» Problem to work on: Somewhere below is a line with "The arguments of" and, later, a line with "(** * Joining *)"; repeat those two lines and all the lines between them, exactly as they are.

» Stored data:
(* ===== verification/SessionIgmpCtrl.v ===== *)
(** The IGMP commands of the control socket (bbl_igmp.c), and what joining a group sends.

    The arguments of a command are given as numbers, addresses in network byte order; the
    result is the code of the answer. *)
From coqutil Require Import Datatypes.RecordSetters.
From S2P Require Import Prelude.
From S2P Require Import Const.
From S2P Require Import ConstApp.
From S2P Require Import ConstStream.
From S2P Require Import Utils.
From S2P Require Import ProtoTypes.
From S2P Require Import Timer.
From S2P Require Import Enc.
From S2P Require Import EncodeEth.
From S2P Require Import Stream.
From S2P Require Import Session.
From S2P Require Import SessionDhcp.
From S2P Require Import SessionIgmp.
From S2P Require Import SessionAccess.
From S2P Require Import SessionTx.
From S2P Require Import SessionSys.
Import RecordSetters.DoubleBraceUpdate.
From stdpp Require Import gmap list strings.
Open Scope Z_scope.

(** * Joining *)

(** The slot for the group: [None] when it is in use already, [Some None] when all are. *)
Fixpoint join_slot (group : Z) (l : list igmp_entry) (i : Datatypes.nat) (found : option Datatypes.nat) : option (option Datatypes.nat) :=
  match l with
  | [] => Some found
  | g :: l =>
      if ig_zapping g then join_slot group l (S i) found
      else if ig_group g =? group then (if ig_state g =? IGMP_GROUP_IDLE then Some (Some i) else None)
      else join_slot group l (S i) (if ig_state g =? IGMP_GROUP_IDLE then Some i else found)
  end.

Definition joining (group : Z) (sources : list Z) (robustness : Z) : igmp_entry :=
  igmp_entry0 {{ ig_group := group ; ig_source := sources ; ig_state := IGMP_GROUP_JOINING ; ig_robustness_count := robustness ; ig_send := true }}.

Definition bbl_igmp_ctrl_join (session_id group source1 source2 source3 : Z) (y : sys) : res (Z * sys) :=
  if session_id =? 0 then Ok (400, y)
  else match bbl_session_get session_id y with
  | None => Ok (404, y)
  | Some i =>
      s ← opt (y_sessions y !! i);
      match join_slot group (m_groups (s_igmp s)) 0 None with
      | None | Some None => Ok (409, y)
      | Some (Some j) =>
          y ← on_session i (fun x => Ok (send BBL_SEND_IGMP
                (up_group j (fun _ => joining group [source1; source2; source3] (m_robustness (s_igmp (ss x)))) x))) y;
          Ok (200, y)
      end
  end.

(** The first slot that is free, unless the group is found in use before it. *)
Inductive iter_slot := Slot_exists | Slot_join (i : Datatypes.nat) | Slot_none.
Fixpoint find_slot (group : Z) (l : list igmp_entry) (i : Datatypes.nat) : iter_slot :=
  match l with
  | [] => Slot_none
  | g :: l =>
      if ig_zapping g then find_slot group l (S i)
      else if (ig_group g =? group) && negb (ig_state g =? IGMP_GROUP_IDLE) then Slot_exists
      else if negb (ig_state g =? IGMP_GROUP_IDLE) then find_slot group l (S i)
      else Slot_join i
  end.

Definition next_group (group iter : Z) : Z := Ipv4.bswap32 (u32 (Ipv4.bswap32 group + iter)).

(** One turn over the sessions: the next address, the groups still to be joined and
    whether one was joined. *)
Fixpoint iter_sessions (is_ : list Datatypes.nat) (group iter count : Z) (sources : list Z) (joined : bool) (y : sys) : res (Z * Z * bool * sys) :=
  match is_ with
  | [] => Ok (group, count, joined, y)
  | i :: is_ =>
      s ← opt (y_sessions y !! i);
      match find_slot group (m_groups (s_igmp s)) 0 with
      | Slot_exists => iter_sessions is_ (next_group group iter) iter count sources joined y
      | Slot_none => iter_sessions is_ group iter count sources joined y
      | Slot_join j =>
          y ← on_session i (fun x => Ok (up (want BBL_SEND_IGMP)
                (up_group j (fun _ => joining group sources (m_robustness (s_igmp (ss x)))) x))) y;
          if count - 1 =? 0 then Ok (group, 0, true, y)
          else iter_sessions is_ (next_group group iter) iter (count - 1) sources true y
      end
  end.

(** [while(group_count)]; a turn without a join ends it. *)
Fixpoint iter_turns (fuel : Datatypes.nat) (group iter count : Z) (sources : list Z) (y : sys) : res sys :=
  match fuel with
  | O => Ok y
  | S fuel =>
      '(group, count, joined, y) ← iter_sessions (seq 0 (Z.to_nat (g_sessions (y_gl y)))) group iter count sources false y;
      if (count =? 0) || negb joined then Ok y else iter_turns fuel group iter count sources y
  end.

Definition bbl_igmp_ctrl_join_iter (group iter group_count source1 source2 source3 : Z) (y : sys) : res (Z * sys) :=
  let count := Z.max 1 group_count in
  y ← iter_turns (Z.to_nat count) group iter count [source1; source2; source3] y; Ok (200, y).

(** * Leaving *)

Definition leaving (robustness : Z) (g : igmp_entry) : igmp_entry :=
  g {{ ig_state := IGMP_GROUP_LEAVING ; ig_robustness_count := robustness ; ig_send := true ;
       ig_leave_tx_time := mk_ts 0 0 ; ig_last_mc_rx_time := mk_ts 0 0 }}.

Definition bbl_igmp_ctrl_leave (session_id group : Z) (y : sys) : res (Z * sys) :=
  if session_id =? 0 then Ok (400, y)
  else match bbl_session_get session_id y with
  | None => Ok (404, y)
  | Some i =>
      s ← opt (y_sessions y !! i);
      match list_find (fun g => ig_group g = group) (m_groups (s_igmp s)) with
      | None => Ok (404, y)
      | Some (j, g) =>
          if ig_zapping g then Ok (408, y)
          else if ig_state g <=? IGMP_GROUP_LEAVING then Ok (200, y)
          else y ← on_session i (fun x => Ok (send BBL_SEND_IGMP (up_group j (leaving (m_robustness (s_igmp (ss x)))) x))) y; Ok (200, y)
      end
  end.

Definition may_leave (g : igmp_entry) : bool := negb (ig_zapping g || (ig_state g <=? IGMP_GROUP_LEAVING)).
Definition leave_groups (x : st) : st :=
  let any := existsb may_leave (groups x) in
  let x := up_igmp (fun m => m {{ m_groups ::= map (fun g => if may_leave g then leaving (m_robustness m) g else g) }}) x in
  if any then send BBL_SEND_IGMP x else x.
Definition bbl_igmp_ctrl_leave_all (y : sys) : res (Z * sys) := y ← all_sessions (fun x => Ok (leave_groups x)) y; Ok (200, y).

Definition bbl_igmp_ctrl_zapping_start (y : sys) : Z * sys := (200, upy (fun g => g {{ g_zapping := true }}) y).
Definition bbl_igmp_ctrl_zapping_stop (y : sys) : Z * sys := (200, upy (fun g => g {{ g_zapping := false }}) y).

» Solution to this task:
    The arguments of a command are given as numbers, addresses in network byte order; the
    result is the code of the answer. *)
From coqutil Require Import Datatypes.RecordSetters.
From S2P Require Import Prelude.
From S2P Require Import Const.
From S2P Require Import ConstApp.
From S2P Require Import ConstStream.
From S2P Require Import Utils.
From S2P Require Import ProtoTypes.
From S2P Require Import Timer.
From S2P Require Import Enc.
From S2P Require Import EncodeEth.
From S2P Require Import Stream.
From S2P Require Import Session.
From S2P Require Import SessionDhcp.
From S2P Require Import SessionIgmp.
From S2P Require Import SessionAccess.
From S2P Require Import SessionTx.
From S2P Require Import SessionSys.
Import RecordSetters.DoubleBraceUpdate.
From stdpp Require Import gmap list strings.
Open Scope Z_scope.

(** * Joining *)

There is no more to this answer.